The one thing that you need to know about splitters is that they reduce signal strength (actually, they “split” the signal strength). Ever get a snowy screen or poor picture display on your TV? This is because of poor cable frequency signal strength. Cable modems need to operate at a very specific frequency. If that frequency degrades, then say bye bye to your internet connection. Splitting one copper wire to 2 (or more), naturally, reduces signal strength. This explains why my cable modem simply ‘drops out’ from time to time.
But you may have another question, “Joe, why would I only start having problems right now? I have had a splitter plugged in for years and have never had a problem until now.” Well, splitters do go bad after a while. Also, the cable company could have activated another customer on your block or apartment building, yet utilizing more of that precious signal strength. The more that there are people on the same cable network, more network resources are needed to keep performance satisfactory.
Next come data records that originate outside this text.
(** [CompletionsProxy.__invoke_function_tool].  A call without a name
    matches no entry and no registered function: once its arguments are
    decoded, the answer is ["Failed"]. *)
Definition invoke_function_tool (function_name function_args : option string)
  : outcome string :=
  match function_name with
  | Some n =>
      Dispatch.completions_invoke_function_tool config registry json_loads json_dumps
        py_str n function_args
  | None =>
      let* _ := Dispatch.decode_args json_loads function_args in
      Ret "Failed"
  end.

(** [__process_tool_calls] *)
Fixpoint process_tool_calls (tool_calls : list ToolCall) : M unit :=
  match tool_calls with
  | [] => ret tt
  | tool :: rest =>
      match tool_function tool with
      | None => process_tool_calls rest
      | Some f =>
          do result <- (fun p => (p, invoke_function_tool (f_name f) (f_arguments f)));
          run add_message_to_thread clock
                {[ "tool_call_id" := of_opt (tool_id tool);
                   "role" := PStr "tool";
                   "name" := of_opt (f_name f);
                   "content" := PStr result ]};
          process_tool_calls rest
      end
  end.

(** *** A completion that is not streamed *)

(** The variables of the loop of [__process_data_source_api_response] *)
Record Scan : Type := {
  more_steps : bool;
  msg_content : pyval;
  msg_citations : list pyval;
  intent : pyval
}.

(** [x == True] *)
Definition py_eq_true (v : pyval) : bool :=
  match v with
  | PBool b => b
  | PInt z => z =? 1
  | PFloat literal => float_is_one literal
  | _ => false
  end.

(** The body of the loop *)
Definition scan_message (message : pyval) (sc : Scan) : outcome Scan :=
  let* role := py_get "role" message in
  let* sc1 :=
    (if pyval_is_str "assistant" role then
       let* c := py_get_or "content" (PStr "") message in
       Ret {| more_steps := more_steps sc; msg_content := c;
              msg_citations := msg_citations sc; intent := intent sc |}
     else if pyval_is_str "tool" role then
       let* tool_content := py_get_or "content" (PStr "") message in
       match tool_content with
       | PNone => Ret sc
       | PStr text =>
           if String.prefix "{" text then
             match json_loads text with
             | None => Raise JSONDecodeError
             | Some decoded =>
                 let* present := py_in "citations" decoded in
                 if (present : bool) then
                   let* listed := py_getitem "citations" decoded in
                   let* items := py_iter listed in
                   Ret {| more_steps := more_steps sc; msg_content := msg_content sc;
                          msg_citations := msg_citations sc ++ items;
                          intent := intent sc |}
                 else Ret sc
             end
           else Ret sc
       | _ => Raise (AttributeError "object has no attribute 'startswith'")
       end
     else Ret sc) in
  let* end_turn := py_get "end_turn" message in
  let sc2 :=
    if py_eq_true end_turn
    then {| more_steps := false; msg_content := msg_content sc1;
            msg_citations := msg_citations sc1; intent := intent sc1 |}
    else sc1 in
  let* user_intent := py_get "intent" message in
  if is_none user_intent then Ret sc2
  else
    let* joined := py_append_line (intent sc2) user_intent in
    Ret {| more_steps := more_steps sc2; msg_content := msg_content sc2;
           msg_citations := msg_citations sc2; intent := joined |}.

Fixpoint scan_messages (messages : list pyval) (sc : Scan) : outcome Scan :=
  match messages with
  | [] => Ret sc
  | message :: rest =>
      let* sc' := scan_message message sc in
      scan_messages rest sc'
  end.

(** The history after the shared citation list has grown: the messages
    that hold it show the list as it is now. *)
Definition refresh (citations : list pyval) (shared : list nat) (ms : list Message)
  : list Message :=
  foldr (fun i ms => alter (insert "citations" (PList citations)) i ms) ms shared.

(** [response.citations.append(ChatCitation.from_data_source_citation(m)
    .to_api_response())] for each collected citation: the list as the
    loop leaves it, with the error that stopped it, if any. *)
Fixpoint append_citations (collected : list pyval) (citations : list pyval)
  : list pyval * outcome unit :=
  match collected with
  | [] => (citations, Ret tt)
  | m_citation :: rest =>
      match citation_of m_citation with
      | Raise e => (citations, Raise e)
      | Ret c => append_citations rest (citations ++ [to_api_response c])
      end
  end.

(** [__process_data_source_api_response].  An exception leaves
    [send_message], so the response is given back as it was. *)
Definition process_data_source_api_response (messages : pyval) (response : PlainResponse)
  : Proxy -> (Proxy * PlainResponse) * outcome bool :=
  fun p =>
  match (let* items := py_iter messages in
         scan_messages items {| more_steps := true; msg_content := PNone;
                                msg_citations := []; intent := p_intent response |}) with
  | Raise e => ((p, response), Raise e)
  | Ret sc =>
      let response1 :=
        {| p_thread_id := p_thread_id response; p_message := p_message response;
           p_citations := p_citations response; p_intent := intent sc;
           p_shared := p_shared response |} in
      if is_none (msg_content sc) then ((p, response1), Ret (more_steps sc))
      else
        match py_append_line (p_message response1) (msg_content sc) with
        | Raise e => ((p, response), Raise e)
        | Ret joined =>
            let '(citations, appended) :=
              match msg_citations sc with
              | [] => (p_citations response1, Ret tt)
              | _ :: _ =>
                  let '(cs, r) := append_citations (msg_citations sc)
                                    (default [] (p_citations response1)) in
                  (Some cs, r)
              end in
            let p1 :=
              match citations, history p with
              | Some cs, Some ms =>
                  set_history (Some (refresh cs (p_shared response1) ms)) p
              | _, _ => p
              end in
            match appended with
            | Raise e => ((p1, response), Raise e)
            | Ret _ =>
                let position := length (default [] (history p1)) in
                match add_message_to_thread clock
                        {[ "content" := msg_content sc;
                           "role" := PStr "assistant";
                           "citations" := match citations with
                                          | Some cs => PList cs
                                          | None => PNone
                                          end ]} p1 with
                | (p2, Raise e) => ((p2, response), Raise e)
                | (p2, Ret _) =>
                    ((p2, {| p_thread_id := p_thread_id response1;
                             p_message := joined;
                             p_citations := citations;
                             p_intent := p_intent response1;
                             p_shared := match citations with
                                         | Some _ => p_shared response1 ++ [position]
                                         | None => p_shared response1
                                         end |}),
                     Ret (more_steps sc))
                end
            end
        end
  end.
(** * The Speedscope profile parser of flamegraph-ai

    A shallow embedding of [apps/api/src/parser/speedscope.ts]: the document
    validator, the sampled-profile aggregator, the evented-profile
    reconstructor and the hotspot ranker, followed by the properties the
    specification states about them.

    Numbers.  A JavaScript number is an IEEE-754 double.  The development
    has the parser twice.  In the first embedding a finite number is held
    as an exact rational [Q] and [+], [-], [*], [/] are the exact
    operations: rounding error and overflow are outside it.  It carries
    the properties that rest on control flow, on the errors raised and on
    the sign and order of the sums.  [NaN] and the two infinities are
    values of their own there, which [asNumber] rejects, and integer-valued
    numbers that the code only counts with (loop indices, [sampleCount],
    [rank], [profileCount], the result of [Math.round]) are [nat] or [Z].
    The second embedding, [Double], has the numbers as binary64 doubles
    with every operation rounded as IEEE-754 prescribes, so that a sum can
    overflow to [Infinity] and a quotient can be [NaN]; it carries the
    properties of the ranking and of the numbers reported, which depend on
    that.

    Values.  The parser takes an [unknown]: the tree [JSON.parse] returned.
    [value] has the JSON values, [undefined] (a missing property or array
    element) and the non-finite numbers.  An object is the list of its own
    properties, an array the list of its elements. *)

From Corelib Require Import SpecFloat.
From Stdlib Require Import QArith Qround Qabs Qpower Lqa.
From stdpp Require Import base list sorting strings pretty.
So, how do you fix this problem? Remove the cable splitter and plug in the cable modem directly to the wall outlet. That’s it. If you continue to experience more issues with your cable modem dropping out, then you need to call your cable provider and have them further troubleshoot the problem. Chances are your cable modem might need to be replaced. Also, your provider might be able to actually increase the signal strength for your geographic area, but there are no guarantees…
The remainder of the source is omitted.